Il faut attendre la fin des années 1950 pour qu'apparaissent des hôtels modernes et que le village se mue en une micro-station familiale de sports d’hiver de moyenne altitude[5]. Le signal est donné par l’implantation en 1956 d’une télécabine partant du bourg pour desservir l'Hôtel de l'Ermitage (3 étoiles, 25 chambres) situé 800 m plus haut, à proximité du sommet du Moucherotte, et l'ouverture d'une piste de ski alpin pour les relier. Dans les années 1960, quatre téléskis sont installés et le parc hôtelier s'agrandit, en particulier avec l'inauguration de l'Hôtel Concorde en 1968 (photo infra). La construction d’un tremplin utilisé pour les épreuves de saut à ski des Jeux Olympiques de Grenoble en 1968 (photo ci-dessus) donne la touche finale à cette station de moyenne altitude devenue station olympique, à l’instar de Chamrousse, Villard-de-Lans, l'Alpe D'Huez... situées plus haut, et qui ont, depuis, gardé leur statut de station de sports d'hiver. A cette occasion, la place du village est remodelée et les voies d’accès au village considérablement améliorées, à commencer par la liaison avec Grenoble qui est recalibrée. En complément du ski alpin, 40 kilomètres de pistes de ski de fond sont tracés dans la forêt.

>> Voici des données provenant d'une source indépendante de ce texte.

Definition wt_restart_policy_evaluate (restart_limit restart_window_ticks monotonic_ticks : Z) (st : restart_state) :
    wt_restart_decision * restart_state :=
  let restart := λ count,
    (WT_RESTART_DECISION_RESTART, {| rs_count := u32 (count + 1); rs_tick := monotonic_ticks |}) in
  if 0 <? restart_limit then
    let count :=
      if (0 <? rs_count st) && (0 <? restart_window_ticks) &&
         (restart_window_ticks <=? u32 (monotonic_ticks - rs_tick st))
      then 0 else rs_count st in
    if restart_limit <=? count
    then (WT_RESTART_DECISION_FAULT, {| rs_count := count; rs_tick := rs_tick st |})
    else restart count
  else restart (rs_count st).

(** ** Recovery of a faulted partition *)

Inductive wt_sp_recovery_decision := WT_SP_RECOVERY_RESTART | WT_SP_RECOVERY_ESCALATE.

(** [None] for the counters is a null pointer. *)
Definition wt_sp_recovery_decide (action restart_limit restart_window_ticks monotonic_ticks : Z)
    (st : option restart_state) : wt_sp_recovery_decision * option restart_state :=
  match st with
  | None => (WT_SP_RECOVERY_ESCALATE, None)
  | Some st =>
    if negb (action =? WT_RESTART_ACTION_DOMAIN) then (WT_SP_RECOVERY_ESCALATE, Some st) else
    let '(d, st') := wt_restart_policy_evaluate restart_limit restart_window_ticks monotonic_ticks st in
    (match d with
     | WT_RESTART_DECISION_RESTART => WT_SP_RECOVERY_RESTART
     | WT_RESTART_DECISION_FAULT => WT_SP_RECOVERY_ESCALATE
     end, Some st')
  end.

Record wt_sp_recovery_ops (S : Type) := {
  ro_release_locks : option (func S unit);
  ro_fail_messages : option (func S unit);
  ro_scrub_domain : option (func S unit);
  ro_restart : option (func S Z);
  ro_escalate : option (Z → func S unit);
}.
Arguments ro_release_locks {S}.
Arguments ro_fail_messages {S}.
Arguments ro_scrub_domain {S}.
Arguments ro_restart {S}.
Arguments ro_escalate {S}.

(** [if (hook != NULL) hook(ctx);] *)
Definition hook {S R} (f : option (func S unit)) : prog S R unit :=
  match f with Some f => call f | None => mret tt end.

Definition wt_sp_recovery_run {S} (ops : option (wt_sp_recovery_ops S))
    (action restart_limit restart_window_ticks monotonic_ticks : Z) (st : option restart_state) :
    func S (wt_sp_recovery_decision * option restart_state) := fn (
  match ops with
  | None => mret (WT_SP_RECOVERY_ESCALATE, st)
  | Some ops =>
    hook (ro_release_locks ops);;
    hook (ro_fail_messages ops);;
    let '(decision, st') :=
      wt_sp_recovery_decide action restart_limit restart_window_ticks monotonic_ticks st in
    decision ←
      match decision with
      | WT_SP_RECOVERY_RESTART =>
        hook (ro_scrub_domain ops);;
        match ro_restart ops with
        | None => mret WT_SP_RECOVERY_RESTART
        | Some f => r ← call f; mret (if r =? 0 then WT_SP_RECOVERY_RESTART else WT_SP_RECOVERY_ESCALATE)
        end
      | WT_SP_RECOVERY_ESCALATE => mret WT_SP_RECOVERY_ESCALATE
      end;
    match decision with
    | WT_SP_RECOVERY_ESCALATE => hook ((λ f, f action) <$> ro_escalate ops)
    | WT_SP_RECOVERY_RESTART => mret tt
    end;;
    mret (decision, st')
  end).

La construction d'un site olympique

Cliquer sur l'image pour ouvrir le diaporama (défilement manuel)


Source : Geoffrey Aguiard www.grenoble-1968.com
Le chantier d’aménagement du site du saut à ski a duré 18 mois entre l’été 1966 et janvier 1967, pour un montant de 5,9 millions de francs, pris en charge par l’Etat à 80 % et Grenoble à 20 %. La piste de réception et de freinage a nécessité un terrassement de 280 000 m³. L’épreuve olympique a rassemblé plus de 60 000 personnes. Le tremplin a accueilli des compétitions jusqu’en 1989.

Durant cette période faste, au cours de laquelle une dizaine d’emplois (la plupart saisonniers) ont été créés dans le secteur des remontées mécaniques, un petit projet immobilier au sommet du Moucherotte a aussi été envisagé, sans succès en raison de l’opposition de la SAFER. A l’exception des deux téléskis les plus proches du village (les seuls qui fonctionnent toujours), les principales opérations d’aménagement touristique ont été réalisées à l’initiative d’opérateurs ou de décideurs extérieurs au territoire, en l’occurrence un groupe privé d’Aix-en-Provence désigné localement par le vocable : « le fameux notaire » pour les équipements du Moucherotte, et l’État pour ce qui est du tremplin olympique. A son apogée, atteint dans les années 1970, la capacité d’accueil de Saint-Nizier représente près de 300 lits répartis entre 4 hôtels (pour un total de 200 lits), des centres de séjours climatiques pour enfants (50 lits), et divers hébergements de type gîtes ruraux et maisons familiales (50 lits). La petite station bénéficie alors d’une notoriété que la mémoire locale apocryphe associe volontiers à un « lieu de rendez-vous de la jet-set » ; cette représentation s'enracine dans la « belle époque » des années 1960 [6], marquée par le séjour de quelques vedettes de la chanson et du cinéma à l’Hôtel de l’Ermitage et le tournage in situ en 1961 de La bride sur le cou, film somme toute anecdotique, mais dans lequel joue Brigitte Bardot.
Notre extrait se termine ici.